-- Data to process follows --
Theorem affinity_index_boundary_passes : passes affinity_index_boundary_is_checked_without_truncation tt.
Proof. apply all_hold_passes. by repeat constructor. Qed.
End IdentifierTests.

Definition identifiers_reject_signed_abi_overflow_and_negative_domains : prog unit unit unit unit :=
  all_hold [
    match CpuId_new (2 ^ 31 - 1) with Ok c => cpu_get c =? 2 ^ 31 - 1 | Err _ => false end;
    bool_decide (CpuId_new (2 ^ 31 - 1 + 1) = Err InvalidParameter);
    bool_decide (NumaNodeId_from_native (-1) = Err InvalidParameter);
    match DomainId_new LCpu (-1) with Err InvalidParameter => true | _ => false end;
    match DomainId_new LNuma 7 with
    | Ok domain => bool_decide (level domain = LNuma) && (system_id domain =? 7)
    | Err _ => false
    end].

Theorem identifiers_reject_overflow_passes : passes identifiers_reject_signed_abi_overflow_and_negative_domains tt.
Proof. apply all_hold_passes. by repeat constructor. Qed.

(** ** [time.rs] *)

Section TimeTests.
Variable r : TimerRef.
Variable noop : Waker.

(** [sleep(d)] at the clock's value [now], and a poll at [now'] outside a runtime. *)
Definition new_sleep (now d : Z) : nprog TState Sleep :=
  match sleep_at now now d with Some deadline => sleep_until deadline r | None => panic "overflow when adding duration to instant" end.

Definition expired_sleep_is_ready_without_a_runtime (now now' : Z) : nprog TState unit :=
  sleep ← new_sleep now 0;
  '(q, _) ← sleep_poll now' noop NoHandle sleep;
  assert_that (bool_decide (q = None)).

Definition ready_operation_wins_a_simultaneous_timeout (now now' : Z) : nprog TState unit :=
  sleep ← new_sleep now 0;
  q ← timeout_poll (mret (Some 42)) ('(q, _) ← sleep_poll now' noop NoHandle sleep; mret (bool_decide (q = None)));
  assert_that (match q with Some (Ok v) => v =? 42 | _ => false end).

Theorem expired_sleep_passes now now' (Hn : now <= INSTANT_MAX) (Hle : now <= now') s :
  passes (expired_sleep_is_ready_without_a_runtime now now') s.
Proof.
  intros o h. exists tt. unfold expired_sleep_is_ready_without_a_runtime, new_sleep, sleep_at, checked_add.
  rewrite Z.add_0_r, (proj2 (Z.leb_le _ _) Hn). unfold sleep_until, sleep_poll, sleep_check. run_unfold.
  rewrite lookup_insert_eq. cbn. by rewrite (proj2 (Z.leb_le _ _) Hle).
Qed.

Theorem ready_operation_passes now now' (Hn : now <= INSTANT_MAX) s :
  passes (ready_operation_wins_a_simultaneous_timeout now now') s.
Proof.
  intros o h. exists tt. unfold ready_operation_wins_a_simultaneous_timeout, new_sleep, sleep_at, checked_add.
  by rewrite Z.add_0_r, (proj2 (Z.leb_le _ _) Hn).
Qed.
End TimeTests.

(** ** [io_uring.rs] *)

Definition with_entries n := mkIoUringConfig n (reap_size config_default) (poll_interval config_default) (max_buffered_completions config_default).
Definition with_reap_size n := mkIoUringConfig (entries config_default) n (poll_interval config_default) (max_buffered_completions config_default).
Definition with_poll_interval d := mkIoUringConfig (entries config_default) (reap_size config_default) d (max_buffered_completions config_default).
Definition with_completion_buffer n := mkIoUringConfig (entries config_default) (reap_size config_default) (poll_interval config_default) n.
Definition refused (c : IoUringConfig) (e : InvalidIoUringConfig) : bool :=
  match validate c with Err e' => bool_decide (e' = e) | Ok _ => false end.

Definition configuration_validation : prog unit unit unit unit :=
  all_hold [
    is_ok (validate config_default);
    refused (with_entries 0) ZeroEntries;
    refused (with_entries 3) EntriesNotPowerOfTwo;
    refused (with_reap_size 0) ZeroReapSize;
    refused (with_poll_interval 0) ZeroPollInterval;
    refused (with_completion_buffer 0) ZeroCompletionBuffer].

Theorem configuration_validation_passes : passes configuration_validation tt.
Proof. apply all_hold_passes. by repeat constructor. Qed.

Definition CQE_F_MORE : Z := Z.shiftl 1 1.
Definition EIO : Z := 5.

Section RingTests.
Context `{U : Uring} {T : Type}.
Notation ring := (Ring T).
Notation uprog := (prog ucall uresp).

(** The entry that [fake_cqe] makes, of an entry type the [uring] crate does not build. *)
Variable fake_cqe : Z -> Z -> Z -> cqe.


(** The data of [park_decisions] and of [model_driver]. *)
Definition test_data (cs : list (Z * CqeContext)) (shutdown : bool) : DriverData T :=
  mkData (list_to_map cs) [] [] ∅ ∅ [] [] [] true shutdown.

(** [model_driver], and the submission [state] the test keeps. *)
Definition model_driver (state : SubId) (u : SubmissionInner) (cs : list (Z * CqeContext)) : ring :=
  set_ring_open false (set_subs (<[ state := u ]> ∅) (set_data (test_data cs false) ring_new)).

Definition park_decisions : prog unit unit unit unit :=
  all_hold [
    bool_decide (decide_run (test_data [] false) false true = DPause);
    bool_decide (decide_run (test_data [] false) true true = DYield);
    bool_decide (decide_run (test_data [] true) false true = DStop)].

(** A context as the tests build it. *)
Definition test_context kd idx ud state tg queued : CqeContext := mkContext kd Submitted idx ud state tg queued false.

(** [inner.iterator_finished = true; inner.originals = n; inner.accepted = n]. *)
Definition admitted_all (n : Z) (u : SubmissionInner) : SubmissionInner :=
  set_accepted n (set_originals n (set_iterator_finished true u)).

Definition contexts_empty : uprog ring bool := s ← get; mret (Nat.eqb (size (contexts (data s))) 0).
Definition has_context p : uprog ring bool := s ← get; mret (match contexts (data s) !! p with Some _ => true | None => false end).

Definition pointer_context_preserves_metadata (new_box : history ucall uresp -> gset Z -> Z) : uprog ring unit :=
  let context := mkContext Original Staged 9 (2 ^ 64 - 1) 0%N None false false in
  pointer ← alloc new_box;
  _ ← assert_that (negb (pointer =? 0));
  assert_that (original_user_data context =? 2 ^ 64 - 1).

Definition original_dispatch_restores_user_data_and_retires_context (state : SubId) (pointer : Z) : uprog ring unit :=
  _ ← put (model_driver state (admitted_all 1 (sub_new 4))
            [(pointer, test_context Original 3 0x55aa state None false)]);
  '(_, over) ← dispatch (fake_cqe pointer (- EIO) 0);
  _ ← assert_that (bool_decide (over = None));
  empty ← contexts_empty;
  _ ← assert_that empty;
  inner ← get_sub state;
  match normal inner with
  | [] => panic "called Option::unwrap() on a None value"
  | completion :: _ =>
      _ ← assert_that (c_index completion =? 3);
      _ ← assert_that (cqe_user_data (c_cqe completion) =? 0x55aa);
      _ ← assert_that (cqe_result (c_cqe completion) =? - EIO);
      assert_that (original_terminal inner =? 1)
  end.

Definition cancellation_order (state : SubId) (original_pointer cancel_pointer : Z) (cancel_first : bool) : uprog ring unit :=
  _ ← put (model_driver state (set_cancels 1 (admitted_all 1 (set_delivery Cancelling (sub_new 4))))
            [(original_pointer, test_context Original 1 99 state None true);
             (cancel_pointer, test_context Cancel 1 99 state (Some original_pointer) false)]);
  _ ← (if cancel_first then
         _ ← dispatch (fake_cqe cancel_pointer 0 0);
         _ ← dispatch (fake_cqe original_pointer (- ECANCELED) 0);
         mret tt
       else
         _ ← dispatch (fake_cqe original_pointer (- ECANCELED) 0);
         kept ← has_context original_pointer;
         _ ← assert_that kept;
         _ ← dispatch (fake_cqe cancel_pointer 0 0);
         mret tt);
  empty ← contexts_empty;
  _ ← assert_that empty;
  inner ← get_sub state;
  _ ← assert_that (original_terminal inner =? 1);
  _ ← assert_that (cancel_terminal inner =? 1);
  match cancellations inner with
  | [] => panic "called Option::unwrap() on a None value"
  | completion :: _ =>
      _ ← assert_that (c_index completion =? 1);
      assert_that (cqe_user_data (c_cqe completion) =? 99)
  end.

Definition cancellation_cqes_are_order_independent (state : SubId) (original_pointer cancel_pointer : Z) : uprog ring unit :=
  _ ← cancellation_order state original_pointer cancel_pointer false;
  cancellation_order state original_pointer cancel_pointer true.

Definition multishot_context_is_retained_until_more_flag_clears (state : SubId) (pointer : Z) : uprog ring unit :=
  _ ← assert_that (cqe_more (fake_cqe pointer 1 CQE_F_MORE));
  _ ← put (model_driver state (admitted_all 1 (sub_new 4))
            [(pointer, test_context Original 0 77 state None false)]);
  _ ← dispatch (fake_cqe pointer 1 CQE_F_MORE);
  kept ← has_context pointer;
  _ ← assert_that kept;
  inner ← get_sub state;
  _ ← assert_that (original_terminal inner =? 0);
  _ ← dispatch (fake_cqe pointer 2 0);
  empty ← contexts_empty;
  _ ← assert_that empty;
  inner ← get_sub state;
  _ ← assert_that (original_terminal inner =? 1);
  _ ← assert_that (Nat.eqb (length (normal inner)) 2);
  match normal inner with
  | c1 :: c2 :: _ =>
      _ ← assert_that (cqe_user_data (c_cqe c1) =? 77);
      assert_that (cqe_user_data (c_cqe c2) =? 77)
  | _ => panic "called Option::unwrap() on a None value"
  end.

Definition completion_limit_closes_delivery_and_reports_overflow_once (state : SubId) (p0 p1 : Z) : uprog ring unit :=
  _ ← put (model_driver state (admitted_all 2 (sub_new 1))
            [(p0, test_context Original 0 0 state None false); (p1, test_context Original 1 1 state None false)]);
  '(_, over) ← dispatch (fake_cqe p0 0 0);
  _ ← assert_that (bool_decide (over = None));
  '(_, overflow) ← dispatch (fake_cqe p1 0 0);
  match overflow with
  | None => panic "overflow state"
  | Some overflow =>
      _ ← assert_that (bool_decide (overflow = state));
      inner ← get_sub state;
      _ ← assert_that (bool_decide (delivery inner = Overflow));
      _ ← assert_that (normal_overflow inner);
      _ ← assert_that (Nat.eqb (length (normal inner)) 1);
      assert_that (original_terminal inner =? 2)
  end.

Theorem park_decisions_passes : passes park_decisions tt.
Proof. apply all_hold_passes. by repeat constructor. Qed.

Theorem pointer_context_passes new_box (Hbox : allocator_fresh new_box) s :
  passes (pointer_context_preserves_metadata new_box) s.
Proof.
  intros o h. exists tt. unfold pointer_context_preserves_metadata, alloc. run_unfold.
  rewrite (proj2 (Z.eqb_neq _ 0)) by apply Hbox. done.
Qed.

End RingTests.

(** The tests that dispatch, on entries that are what [fake_cqe] lays out, and contexts
    boxed one after the other. *)
Section DispatchTests.
Import Sample.
Definition laid_out (u v f : Z) : Z * bool * Z := (u, negb (Z.land f CQE_F_MORE =? 0), v).
Definition box0 : Z := new_box [] ∅.
Definition box1 : Z := new_box [] {[ box0 ]}.
Ltac run_test := intros o h; exists tt; by vm_compute.

Theorem original_dispatch_passes :
  passes (original_dispatch_restores_user_data_and_retires_context laid_out 1%N box0) (ring_new (T := Z)).
Proof. run_test. Qed.

Theorem cancellation_cqes_pass :
  passes (cancellation_cqes_are_order_independent laid_out 1%N box0 box1) (ring_new (T := Z)).
Proof. run_test. Qed.

Theorem multishot_passes :
  passes (multishot_context_is_retained_until_more_flag_clears laid_out 1%N box0) (ring_new (T := Z)).
Proof. run_test. Qed.

Theorem completion_limit_passes :
  passes (completion_limit_closes_delivery_and_reports_overflow_once laid_out 1%N box0 box1) (ring_new (T := Z)).
Proof. run_test. Qed.
End DispatchTests.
-- Data to process concluded --
• [Task statement]
Repeat, word for word, the lines from the start of the records to the line that contains "bool_decide (NumaNodeId_from_native (-1)", both of them included, and no others.

• [Your solution]
Theorem affinity_index_boundary_passes : passes affinity_index_boundary_is_checked_without_truncation tt.
Proof. apply all_hold_passes. by repeat constructor. Qed.
End IdentifierTests.

Definition identifiers_reject_signed_abi_overflow_and_negative_domains : prog unit unit unit unit :=
  all_hold [
    match CpuId_new (2 ^ 31 - 1) with Ok c => cpu_get c =? 2 ^ 31 - 1 | Err _ => false end;
    bool_decide (CpuId_new (2 ^ 31 - 1 + 1) = Err InvalidParameter);
    bool_decide (NumaNodeId_from_native (-1) = Err InvalidParameter);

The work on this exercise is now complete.